→ Exercise requirements: Comb the records below for the string "digestsOf" and copy each line where it turns up.

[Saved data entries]

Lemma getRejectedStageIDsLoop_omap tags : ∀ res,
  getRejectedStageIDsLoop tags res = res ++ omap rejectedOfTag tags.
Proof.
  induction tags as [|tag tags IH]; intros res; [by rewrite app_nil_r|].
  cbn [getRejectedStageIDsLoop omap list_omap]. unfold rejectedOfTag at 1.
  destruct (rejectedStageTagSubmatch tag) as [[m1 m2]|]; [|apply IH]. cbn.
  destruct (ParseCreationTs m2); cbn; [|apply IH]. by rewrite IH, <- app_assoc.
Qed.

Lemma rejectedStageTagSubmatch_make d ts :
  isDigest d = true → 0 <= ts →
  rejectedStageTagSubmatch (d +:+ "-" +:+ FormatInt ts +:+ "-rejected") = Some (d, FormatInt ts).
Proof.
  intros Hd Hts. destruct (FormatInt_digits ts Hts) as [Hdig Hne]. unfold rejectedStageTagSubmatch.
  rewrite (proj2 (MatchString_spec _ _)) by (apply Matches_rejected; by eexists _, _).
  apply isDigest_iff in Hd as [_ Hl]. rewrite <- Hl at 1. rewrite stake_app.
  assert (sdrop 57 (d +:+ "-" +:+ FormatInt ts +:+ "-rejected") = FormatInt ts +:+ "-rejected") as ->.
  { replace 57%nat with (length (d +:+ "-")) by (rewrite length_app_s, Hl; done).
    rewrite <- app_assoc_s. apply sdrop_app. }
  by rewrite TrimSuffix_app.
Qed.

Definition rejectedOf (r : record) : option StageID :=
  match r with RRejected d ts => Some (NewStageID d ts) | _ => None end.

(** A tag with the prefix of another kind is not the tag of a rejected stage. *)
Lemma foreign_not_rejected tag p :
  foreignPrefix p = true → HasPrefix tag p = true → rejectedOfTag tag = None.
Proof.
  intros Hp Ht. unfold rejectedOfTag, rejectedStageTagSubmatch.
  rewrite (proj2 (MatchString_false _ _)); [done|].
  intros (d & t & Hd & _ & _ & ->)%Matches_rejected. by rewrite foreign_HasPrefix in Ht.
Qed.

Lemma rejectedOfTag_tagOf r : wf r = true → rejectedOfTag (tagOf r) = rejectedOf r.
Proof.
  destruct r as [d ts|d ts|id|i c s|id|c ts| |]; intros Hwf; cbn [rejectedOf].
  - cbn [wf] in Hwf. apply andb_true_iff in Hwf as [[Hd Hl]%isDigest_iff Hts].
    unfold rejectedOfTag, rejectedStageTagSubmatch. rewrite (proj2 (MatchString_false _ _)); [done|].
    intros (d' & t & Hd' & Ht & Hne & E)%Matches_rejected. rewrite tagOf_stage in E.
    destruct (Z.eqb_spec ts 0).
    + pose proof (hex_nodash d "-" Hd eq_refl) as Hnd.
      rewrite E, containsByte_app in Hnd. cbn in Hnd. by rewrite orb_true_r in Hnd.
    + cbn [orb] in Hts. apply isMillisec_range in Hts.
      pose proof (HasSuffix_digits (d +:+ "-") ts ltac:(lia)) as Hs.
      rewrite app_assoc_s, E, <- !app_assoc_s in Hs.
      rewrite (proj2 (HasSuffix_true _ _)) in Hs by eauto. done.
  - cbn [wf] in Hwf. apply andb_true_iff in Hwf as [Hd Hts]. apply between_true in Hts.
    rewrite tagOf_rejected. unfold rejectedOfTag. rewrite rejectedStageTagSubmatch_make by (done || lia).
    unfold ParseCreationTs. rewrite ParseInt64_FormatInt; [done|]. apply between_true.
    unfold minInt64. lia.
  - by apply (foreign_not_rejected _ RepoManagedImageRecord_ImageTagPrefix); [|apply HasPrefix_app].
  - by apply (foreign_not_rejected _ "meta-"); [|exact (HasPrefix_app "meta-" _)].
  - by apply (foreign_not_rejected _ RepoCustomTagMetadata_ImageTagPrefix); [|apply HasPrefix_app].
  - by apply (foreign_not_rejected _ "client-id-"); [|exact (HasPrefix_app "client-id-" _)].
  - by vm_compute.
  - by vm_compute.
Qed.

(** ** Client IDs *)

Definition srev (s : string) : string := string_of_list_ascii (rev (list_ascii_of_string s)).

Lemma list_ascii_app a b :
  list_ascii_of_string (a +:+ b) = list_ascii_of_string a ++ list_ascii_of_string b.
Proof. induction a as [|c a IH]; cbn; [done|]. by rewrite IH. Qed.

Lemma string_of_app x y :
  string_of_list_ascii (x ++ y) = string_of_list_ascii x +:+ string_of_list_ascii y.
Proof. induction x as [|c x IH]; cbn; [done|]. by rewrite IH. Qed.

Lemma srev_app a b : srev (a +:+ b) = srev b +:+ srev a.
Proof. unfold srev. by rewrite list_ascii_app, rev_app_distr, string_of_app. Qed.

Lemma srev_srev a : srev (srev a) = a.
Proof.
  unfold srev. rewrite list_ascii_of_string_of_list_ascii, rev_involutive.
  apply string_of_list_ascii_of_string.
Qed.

...

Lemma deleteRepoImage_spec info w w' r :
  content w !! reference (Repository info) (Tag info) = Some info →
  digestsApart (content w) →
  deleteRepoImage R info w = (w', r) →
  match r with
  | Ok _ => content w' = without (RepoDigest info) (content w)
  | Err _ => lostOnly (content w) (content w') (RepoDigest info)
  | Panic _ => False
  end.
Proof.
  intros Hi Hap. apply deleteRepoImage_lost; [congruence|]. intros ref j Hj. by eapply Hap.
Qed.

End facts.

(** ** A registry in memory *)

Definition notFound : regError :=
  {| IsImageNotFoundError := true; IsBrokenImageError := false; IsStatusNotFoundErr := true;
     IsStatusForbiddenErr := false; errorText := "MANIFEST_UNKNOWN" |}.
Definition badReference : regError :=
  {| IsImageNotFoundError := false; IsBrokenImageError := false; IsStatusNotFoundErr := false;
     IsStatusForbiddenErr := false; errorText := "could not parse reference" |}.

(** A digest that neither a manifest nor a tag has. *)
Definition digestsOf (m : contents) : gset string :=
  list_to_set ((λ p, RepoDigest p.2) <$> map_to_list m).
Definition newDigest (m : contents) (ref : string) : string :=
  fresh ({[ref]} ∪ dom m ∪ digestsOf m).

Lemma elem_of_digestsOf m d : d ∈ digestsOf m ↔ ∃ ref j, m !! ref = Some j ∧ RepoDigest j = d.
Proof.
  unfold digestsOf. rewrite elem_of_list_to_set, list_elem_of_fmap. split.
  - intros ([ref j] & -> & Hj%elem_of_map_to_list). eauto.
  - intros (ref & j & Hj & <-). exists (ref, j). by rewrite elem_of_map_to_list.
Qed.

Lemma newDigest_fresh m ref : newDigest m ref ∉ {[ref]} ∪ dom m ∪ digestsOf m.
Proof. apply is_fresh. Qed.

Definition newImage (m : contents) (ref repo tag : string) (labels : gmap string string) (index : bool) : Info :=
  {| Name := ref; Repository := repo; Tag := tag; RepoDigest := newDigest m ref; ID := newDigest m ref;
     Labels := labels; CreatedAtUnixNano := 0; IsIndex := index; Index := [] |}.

==

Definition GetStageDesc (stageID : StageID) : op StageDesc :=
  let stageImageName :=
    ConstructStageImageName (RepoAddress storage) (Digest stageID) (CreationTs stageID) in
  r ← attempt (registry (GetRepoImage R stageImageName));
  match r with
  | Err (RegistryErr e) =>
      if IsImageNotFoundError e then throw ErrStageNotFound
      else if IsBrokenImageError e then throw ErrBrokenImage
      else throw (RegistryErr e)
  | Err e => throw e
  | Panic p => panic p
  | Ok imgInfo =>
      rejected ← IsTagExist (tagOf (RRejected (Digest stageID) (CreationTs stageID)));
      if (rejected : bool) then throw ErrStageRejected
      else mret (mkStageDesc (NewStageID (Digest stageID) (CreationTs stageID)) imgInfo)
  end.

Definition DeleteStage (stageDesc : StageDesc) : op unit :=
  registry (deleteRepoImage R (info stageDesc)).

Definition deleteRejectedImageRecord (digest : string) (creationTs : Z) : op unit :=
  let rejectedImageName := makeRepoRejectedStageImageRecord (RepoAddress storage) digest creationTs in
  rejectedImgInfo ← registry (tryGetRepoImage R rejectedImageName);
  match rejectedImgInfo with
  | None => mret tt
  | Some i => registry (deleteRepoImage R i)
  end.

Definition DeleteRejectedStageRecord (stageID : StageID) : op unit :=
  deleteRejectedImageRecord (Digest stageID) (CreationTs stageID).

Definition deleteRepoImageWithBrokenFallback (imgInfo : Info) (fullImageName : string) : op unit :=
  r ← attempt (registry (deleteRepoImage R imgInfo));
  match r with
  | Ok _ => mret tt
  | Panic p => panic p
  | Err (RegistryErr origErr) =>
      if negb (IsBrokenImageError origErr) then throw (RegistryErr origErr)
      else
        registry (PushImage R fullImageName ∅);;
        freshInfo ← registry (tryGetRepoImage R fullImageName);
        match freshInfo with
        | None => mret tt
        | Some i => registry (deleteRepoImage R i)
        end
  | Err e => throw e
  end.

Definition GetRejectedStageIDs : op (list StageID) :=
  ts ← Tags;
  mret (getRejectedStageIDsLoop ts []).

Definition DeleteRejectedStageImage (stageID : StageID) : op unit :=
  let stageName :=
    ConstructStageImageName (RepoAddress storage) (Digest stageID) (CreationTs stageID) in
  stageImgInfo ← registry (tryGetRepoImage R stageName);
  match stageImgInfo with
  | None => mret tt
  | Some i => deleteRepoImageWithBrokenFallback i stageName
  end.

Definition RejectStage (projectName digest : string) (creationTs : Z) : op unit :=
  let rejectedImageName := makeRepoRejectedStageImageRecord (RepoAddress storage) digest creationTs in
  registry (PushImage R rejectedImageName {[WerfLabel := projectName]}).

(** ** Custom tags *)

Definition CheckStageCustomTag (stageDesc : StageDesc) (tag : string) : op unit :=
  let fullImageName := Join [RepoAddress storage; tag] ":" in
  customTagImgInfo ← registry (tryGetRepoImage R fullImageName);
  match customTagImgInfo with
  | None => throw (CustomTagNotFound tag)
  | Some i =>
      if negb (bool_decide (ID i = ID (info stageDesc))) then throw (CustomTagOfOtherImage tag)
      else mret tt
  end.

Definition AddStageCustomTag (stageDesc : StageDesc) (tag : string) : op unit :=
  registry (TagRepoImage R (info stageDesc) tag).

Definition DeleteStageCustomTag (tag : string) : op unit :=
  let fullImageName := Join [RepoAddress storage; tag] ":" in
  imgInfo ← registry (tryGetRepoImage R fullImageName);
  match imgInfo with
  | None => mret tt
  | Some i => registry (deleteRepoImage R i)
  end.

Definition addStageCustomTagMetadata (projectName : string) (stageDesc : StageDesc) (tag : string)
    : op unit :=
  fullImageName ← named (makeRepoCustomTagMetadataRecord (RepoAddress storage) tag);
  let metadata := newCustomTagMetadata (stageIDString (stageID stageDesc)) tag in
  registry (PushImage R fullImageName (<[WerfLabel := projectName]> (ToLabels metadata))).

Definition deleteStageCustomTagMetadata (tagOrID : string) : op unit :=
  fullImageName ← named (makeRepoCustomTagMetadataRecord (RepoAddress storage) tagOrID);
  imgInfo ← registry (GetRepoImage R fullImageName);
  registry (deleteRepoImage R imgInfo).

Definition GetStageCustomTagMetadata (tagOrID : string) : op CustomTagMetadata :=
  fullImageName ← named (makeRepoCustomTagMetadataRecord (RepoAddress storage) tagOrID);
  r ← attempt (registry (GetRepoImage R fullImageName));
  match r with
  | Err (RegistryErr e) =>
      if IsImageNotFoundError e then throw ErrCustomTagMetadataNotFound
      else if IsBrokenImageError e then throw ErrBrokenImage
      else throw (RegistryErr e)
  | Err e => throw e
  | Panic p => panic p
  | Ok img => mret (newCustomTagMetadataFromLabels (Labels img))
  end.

→ Response below:
Definition digestsOf (m : contents) : gset string :=
  fresh ({[ref]} ∪ dom m ∪ digestsOf m).
Lemma elem_of_digestsOf m d : d ∈ digestsOf m ↔ ∃ ref j, m !! ref = Some j ∧ RepoDigest j = d.
  unfold digestsOf. rewrite elem_of_list_to_set, list_elem_of_fmap. split.
Lemma newDigest_fresh m ref : newDigest m ref ∉ {[ref]} ∪ dom m ∪ digestsOf m.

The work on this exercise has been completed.